Recensioni / Addio saggezze antiche, oggi si muore tristi e soli

Già soltanto il parlarne non è visto di buon occhio. Tanto più scrivere del tabù per eccellenza dei nostri giorni, ovvero la morte. Eppure si può, eccome. A farlo da ultimo è stato il buon Umberto Eco, sempre stimolante e mai banale. La scorsa settimana, dalle colonne della sua Bustina di Minerva sull’Espresso, Eco scriveva della morte partendo da un dossier che le ha dedicato il mensile francese Magazine littéraire. Il rapporto letteratura-morte è noto e anche piuttosto scontato. Infatti Eco sottolineava un altro aspetto, che il magazine francese trascura: «Il problema mi pare piuttosto un altro, e forse dipende dal fatto che oggi si leggono meno libri: noi contemporanei siamo divenuti incapaci di venire a patti con la morte. Le religioni, i miti, i riti antichi ci rendevano la morte, seppure sempre temibile, familiare. Ci abituavano ad accettarla le grandi celebrazioni funerarie, gli urli delle prefiche, le grandi Messe da Requiem». È vero: la morte non esiste più. O meglio, esiste soltanto in quanto spettacolarizzata: la vediamo dagli schermi dei nostri televisori e dei computer, ma è una morte lontana, rarefatta, che non ci riguarda realmente. È scomparsa dal nostro orizzonte di esperienza concreta. Il pilota che sganciò la bomba di Hiroshima quasi impazzì per questa distanza fra il suo gesto e la morte che provocò, e il filosofo Günther Anders ci scrisse pagine ancora oggi memorabili definendolo uno “scarto prometeico”. Su una cosa Eco ha ragione da vendere: noi contemporanei siamo fondamentalmente impreparati, a differenza degli antichi, di fronte della morte.
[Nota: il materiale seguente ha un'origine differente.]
(** C3 (amended).  Two inserts for the same search with dicts of equal
    canonical serialisation, both served by the datastore, return the
    same row id, whatever other inserts happen in between, and the table
    then holds exactly one row for that search and content hash, provided
    it did not hold two before. *)
Theorem insert_search_result_raw_idempotent
    (search_query_id : Z) (source1 source2 : string) (d1 d2 : pydict)
    (text : string) (between : list call) (c0 : db) :
  json_dumps_sorted (PDict d1) = Some text →
  json_dumps_sorted (PDict d2) = Some text →
  is_Some (json_dumps (PDict (dict_set "_hash" (PStr (sha256_hex text)) d1))) →
  is_Some (json_dumps (PDict (dict_set "_hash" (PStr (sha256_hex text)) d2))) →
  (count_rows search_query_id (sha256_hex text) c0 ≤ 1)%nat →
  ∃ (id : Z) (d1' d2' : pydict) (c1 c3 : db),
    call_insert sha256_hex no_faults search_query_id source1 d1 c0
      = (Ok id, d1', c1)
    ∧ call_insert sha256_hex no_faults search_query_id source2 d2
        (run_calls sha256_hex between c1) = (Ok id, d2', c3)
    ∧ count_rows search_query_id (sha256_hex text) c3 = 1%nat.
Proof.
  intros Hd1 Hd2 [j1 Hj1] [j2 Hj2] Hcount.
  set (h := sha256_hex text) in *.
  assert (∃ r c1 d1',
            call_insert sha256_hex no_faults search_query_id source1 d1 c0
              = (Ok (row_id r), d1', c1)
            ∧ find (row_matches search_query_id h) (rows c1) = Some r
            ∧ count_rows search_query_id h c1 = 1%nat) as (r & c1 & d1' & Hc1 & Hf1 & Hn1).
  { rewrite call_insert_cases, Hd1. cbn zeta. fold h. rewrite Hj1.
    cbn [select_fault insert_fault no_faults].
    destruct (find _ (rows c0)) as [r|] eqn:Hf.
    - exists r, c0, (dict_set "_hash" (PStr h) d1).
      split; [reflexivity|]. split; [exact Hf|].
      apply find_some_filter in Hf. unfold count_rows in *. lia.
    - eexists (RawRow (next_id c0) search_query_id source1 _), _, _.
      split; [reflexivity|]. unfold with_row. cbn [rows]. split.
      + assert (∀ l : list raw_row, find (row_matches search_query_id h) l = None →
                  ∀ x, row_matches search_query_id h x = true →
                       find (row_matches search_query_id h) (l ++ [x]) = Some x)
          as Hgen.
        { induction l as [|a l IH]; simpl; intros Hl x Hx.
          - rewrite Hx. reflexivity.
          - destruct (row_matches search_query_id h a); [discriminate|auto]. }
        apply Hgen; [exact Hf|apply new_row_matches].
      + unfold count_rows. cbn [rows].
        rewrite List.filter_app, length_app, (find_none_filter _ _ Hf).
        cbn [List.filter]. rewrite new_row_matches. reflexivity. }
  destruct (run_calls_keep_match between search_query_id h r c1 Hf1) as [Hf2 Hn2].
  exists (row_id r), d1', (dict_set "_hash" (PStr h) d2), c1,
    (run_calls sha256_hex between c1).
  split; [exact Hc1|]. split.
  - rewrite call_insert_cases, Hd2. cbn zeta. fold h. rewrite Hj2.
    cbn [select_fault insert_fault no_faults]. rewrite Hf2. reflexivity.
  - congruence.
Qed.


End Facts.

Lemma insert_search_result_raw_idempotent_witness :
  let doc := [("title", PStr "x")] in
  let text := default "" (JsonFrag.dumps_with true false (PDict doc)) in
  ∃ (id : Z) (d1' d2' : pydict) (c1 c3 : db),
    call_insert (H := JsonFrag.codec) Examples.toy_hash no_faults 5 "SERPER"
      doc empty_db = (Ok id, d1', c1)
    ∧ call_insert (H := JsonFrag.codec) Examples.toy_hash no_faults 5 "USPTO"
        doc (run_calls (H := JsonFrag.codec) Examples.toy_hash [] c1)
      = (Ok id, d2', c3)
    ∧ count_rows 5 (Examples.toy_hash text) c3 = 1%nat.
Proof.
  intros doc text.
  exact (insert_search_result_raw_idempotent (H := JsonFrag.codec)
           Examples.toy_hash 5 "SERPER" "USPTO" doc doc text [] empty_db
           eq_refl eq_refl
           ltac:(vm_compute; eexists; reflexivity)
           ltac:(vm_compute; eexists; reflexivity)
           ltac:(vm_compute; lia)).
Defined.

(** C3 (counterexample).  The lookup fails on a table that holds the row
    the first call wrote: the second insert of the same content returns
    -1, not the row's id. *)
Lemma insert_search_result_raw_second_lookup_fails :
  let doc := [("title", PStr "x")] in
  let lookup_fails :=
    Faults (Some (Exn "DataError" "unsupported Unicode escape sequence"))
      None None in
  let first := call_insert (H := JsonFrag.codec) Examples.toy_hash no_faults
                 5 "SERPER" doc empty_db in
  let second := call_insert (H := JsonFrag.codec) Examples.toy_hash lookup_fails
                  5 "SERPER" doc (snd first) in
  fst (fst first) = Ok 1%Z
  ∧ fst (fst second) = Ok (-1)%Z
  ∧ fst (fst second) ≠ fst (fst first)
  ∧ length (rows (snd second)) = 1%nat.
Proof. vm_compute. repeat split. discriminate. Qed.



End PersistFacts.

(** ** The pipeline flow *)

Module FlowFacts.

Import Tasks Flow.

Ltac monad_unfold :=
  unfold Py.bind, Py.try_, Py.ret, Py.raise, Py.gets, Py.modify, Py.lift,
    Py.when in *.

Ltac finish_post :=
  repeat split; try reflexivity; try discriminate; try (intros; congruence).

Section Facts.
Context `{Codec} `{PdfWorker.Env}.
Variable agents : IPAgents.

Lemma log_if_id_run (log_msg : string) (w : world) :
  log_if_id log_msg w =
  (Ok tt,
   if truthy_int (search_query_id (state w))
   then World (state w) (search_log w ++ [(search_query_id (state w), log_msg)])%list
          (query_status w) (job_store w)
   else w).
Proof.
  unfold log_if_id, insert_search_log. monad_unfold.
  destruct (truthy_int _); reflexivity.
Qed.

Lemma handle_error_run (step_name : string) (e : exn) (w : world) :
  ∃ w', _handle_error step_name e w = (Ok (error_text step_name e), w')
        ∧ state w' = with_error (Some (error_text step_name e)) (state w)
        ∧ job_store w' = job_store w.
Proof.
  unfold _handle_error. unfold Py.bind at 1. cbn [modify].
  unfold Py.bind at 1. rewrite log_if_id_run. cbn [ret].
  eexists. split; [reflexivity|].
  destruct (truthy_int _); split; reflexivity.
Qed.

Lemma iniciar_post (w : world) :
  ∃ o w', iniciar_pesquisa w = (Ok o, w') ∧ payloads w' = payloads w
          ∧ search_criteria (state w') = search_criteria (state w)
          ∧ search_query_id (state w') = search_query_id (state w).
Proof.
  unfold iniciar_pesquisa. unfold Py.bind at 1. cbn [gets].
  destruct (_ || _).
  - destruct (handle_error_run "iniciar_pesquisa"
                (Exn "ValueError"
                   "Critério de busca ou ID da busca não foram definidos no estado inicial.") w)
      as (w' & -> & Hs & _).
    eexists _, _. split; [reflexivity|]. unfold payloads. rewrite Hs. auto.
  - eexists _, _. split; [reflexivity|]. auto.
Qed.

Lemma coletar_post (prev : string) (w : world) :
  ∃ o w', coletar_dados agents prev w = (Ok o, w')
          ∧ classified_data_json (state w') = classified_data_json (state w)
          ∧ analysis_results_json (state w') = analysis_results_json (state w)
          ∧ (has_error w = true → w' = w ∧ o = prev)
          ∧ (has_error w' = true →
             raw_data_json (state w') = raw_data_json (state w)).
Proof.
  unfold coletar_dados, has_error. unfold Py.bind at 1. cbn [gets].
  destruct (truthy_str (error_message (state w))) eqn:He.
  { eexists _, _. split; [reflexivity|]. auto. }
  unfold try_ at 1. unfold Py.bind at 1. unfold Persist.dumps_or_raise.
  destruct (json_dumps_ascii _) as [task_input|].
  2:{ cbn [raise].
      destruct (handle_error_run "coletar_dados"
                  (Exn "TypeError" "Object is not JSON serializable") w)
        as (w' & -> & Hs & _).
      eexists _, _. split; [reflexivity|]. rewrite Hs.
      repeat split; try discriminate. }
  cbn [ret]. unfold Py.bind at 1. unfold try_ at 1, run_task, lift.
  destruct (fst (execute_task _ _ _ _ _)) as [out|e].
  - eexists _, _. split; [reflexivity|]. cbn.
    rewrite He. repeat split; discriminate.
  - cbn [raise].
    match goal with
    | |- context [_handle_error ?st ?ex ?ww] =>
        destruct (handle_error_run st ex ww) as (w' & -> & Hs & _)
    end.
    eexists _, _. split; [reflexivity|]. rewrite Hs.
    repeat split; try discriminate.
Qed.


Lemma classificar_post (prev : string) (w : world) :
  ∃ o w', classificar_dados agents prev w = (Ok o, w')
          ∧ raw_data_json (state w') = raw_data_json (state w)
          ∧ analysis_results_json (state w') = analysis_results_json (state w)
          ∧ error_message (state w') = error_message (state w)
          ∧ (truthy_str (raw_data_json (state w)) = false → w' = w ∧ o = prev).
Proof.
  unfold classificar_dados. unfold Py.bind at 1. cbn [gets].
  destruct (truthy_str (raw_data_json (state w))) eqn:Hr; cbn [negb].
  2:{ eexists _, _. split; [reflexivity|]. auto. }
  unfold try_ at 1. unfold Py.bind at 1. unfold try_ at 1, run_task, lift.
  destruct (fst (execute_task _ _ _ _ _)) as [out|e].
  - unfold Py.bind at 1. cbn [modify]. unfold Py.bind at 1.
    rewrite log_if_id_run. cbn [ret].
    eexists _, _. split; [reflexivity|].
    destruct (truthy_int _); cbn; finish_post.
  - unfold Py.bind at 1. rewrite log_if_id_run. cbn [raise].
    unfold Py.bind at 1. rewrite log_if_id_run. cbn [ret].
    eexists _, _. split; [reflexivity|].
    destruct (truthy_int (search_query_id (state w))) eqn:Hi; cbn;
      rewrite ?Hi; cbn; finish_post.
Qed.

Lemma analisar_post (prev : string) (w : world) :
  ∃ o w', analisar_dados agents prev w = (Ok o, w')
          ∧ raw_data_json (state w') = raw_data_json (state w)
          ∧ classified_data_json (state w') = classified_data_json (state w)
          ∧ (truthy_str (classified_data_json (state w)) = false →
             w' = w ∧ o = prev)
          ∧ (has_error w = false → has_error w' = true →
             analysis_results_json (state w') = analysis_results_json (state w)).
Proof.
  unfold analisar_dados, has_error. unfold Py.bind at 1. cbn [gets].
  destruct (truthy_str (classified_data_json (state w))) eqn:Hc; cbn [negb].
  2:{ eexists _, _. split; [reflexivity|]. auto. }
  unfold try_ at 1. unfold Py.bind at 1. unfold try_ at 1, run_task, lift.
  destruct (fst (execute_task _ _ _ _ _)) as [out|e].
  - eexists _, _. split; [reflexivity|]. cbn. finish_post.
  - cbn [raise].
    match goal with
    | |- context [_handle_error ?st ?ex ?ww] =>
        destruct (handle_error_run st ex ww) as (w' & -> & Hs & _)
    end.
    eexists _, _. split; [reflexivity|]. rewrite Hs. finish_post.
Qed.

Lemma gerar_post (prev : string) (w : world) :
  ∃ o w', gerar_visualizacoes agents prev w = (Ok o, w')
          ∧ raw_data_json (state w') = raw_data_json (state w)
          ∧ classified_data_json (state w') = classified_data_json (state w)
          ∧ analysis_results_json (state w') = analysis_results_json (state w)
          ∧ (truthy_str (analysis_results_json (state w)) = false →
             w' = w ∧ o = prev).
Proof.
  unfold gerar_visualizacoes. unfold Py.bind at 1. cbn [gets].
  destruct (truthy_str (analysis_results_json (state w))) eqn:Ha; cbn [negb].
  2:{ eexists _, _. split; [reflexivity|]. auto. }
  unfold try_ at 1. unfold Py.bind at 1. unfold try_ at 1, run_task, lift.
  destruct (fst (execute_task _ _ _ _ _)) as [out|e].
  - eexists _, _. split; [reflexivity|]. cbn. finish_post.
  - unfold Py.bind at 1. rewrite log_if_id_run. cbn [raise].
    unfold Py.bind at 1. rewrite log_if_id_run.
    match goal with
    | |- context [_handle_error ?st ?ex ?ww] =>
        destruct (handle_error_run st ex ww) as (w' & -> & Hs & _)
    end.
    eexists _, _. split; [reflexivity|]. rewrite Hs.
    destruct (truthy_int (search_query_id (state w))) eqn:Hi; cbn;
      rewrite ?Hi; cbn; finish_post.
Qed.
Certo, non si muore mai come si vorrebbe. Eppure questa constatazione è molto più vera oggi che nel passato. Un tempo si moriva di morti belle, sincere, magari costruite e “favolose” come le più belle delle morti classiche. Invece oggi si muore di orrende morti ospedaliere, dolorose, morti sempre meno umane. O di morti solo apparentemente estrose, prese in prestito da immaginari mediatici o legate alle mode. Noi subiamo e temiamo la morte come fosse qualcosa che non ci appartiene. A differenza degli antichi, che invece sapevano bene che la morte fa parte della vita. Per comprendere quanto andiamo dicendo converrà allora prendere in mano uno dei libri più belli apparsi negli ultimi anni, Morti favolose degli antichi (Quodlibet). L’ha scritto un filologo classico, Dino Baldi, che ha appena pubblicato sempre per lo stesso editore anche una “riscrittura” (ovvero una traduzione non scolastica dal greco ma vivace e viva) di Senofonte, La spedizione verso l’interno (Anabasi). Nel libro sulle morti degli antichi Baldi fa sua l’attitudine dei greci e dei romani in merito alla biografia antica: si trattava di una categoria interpretativa del reale, che era ben distinta dalla storiografia perché era, piuttosto, una visione del mondo. Quindi ai detti e ai fatti memorabili si aggiungevano anche le morti memorabili. Detta in altre parole, se ai greci e ai romani (grandi meccanici del mondo con una dose di spregiudicatezza e intraprendenza invidiabile) una cosa non tornava, la si faceva tornare: se il caso o la natura erano avversi, procurando una morte non degna della vita vissuta, eroica o nobile, allora la si correggeva con la parola e la si raccontava nel modo giusto. Ecco allora la “morte favolosa”, il culmine di una vita; morte che ne era la somma perfezione nel senso di percifere, portare a compimento.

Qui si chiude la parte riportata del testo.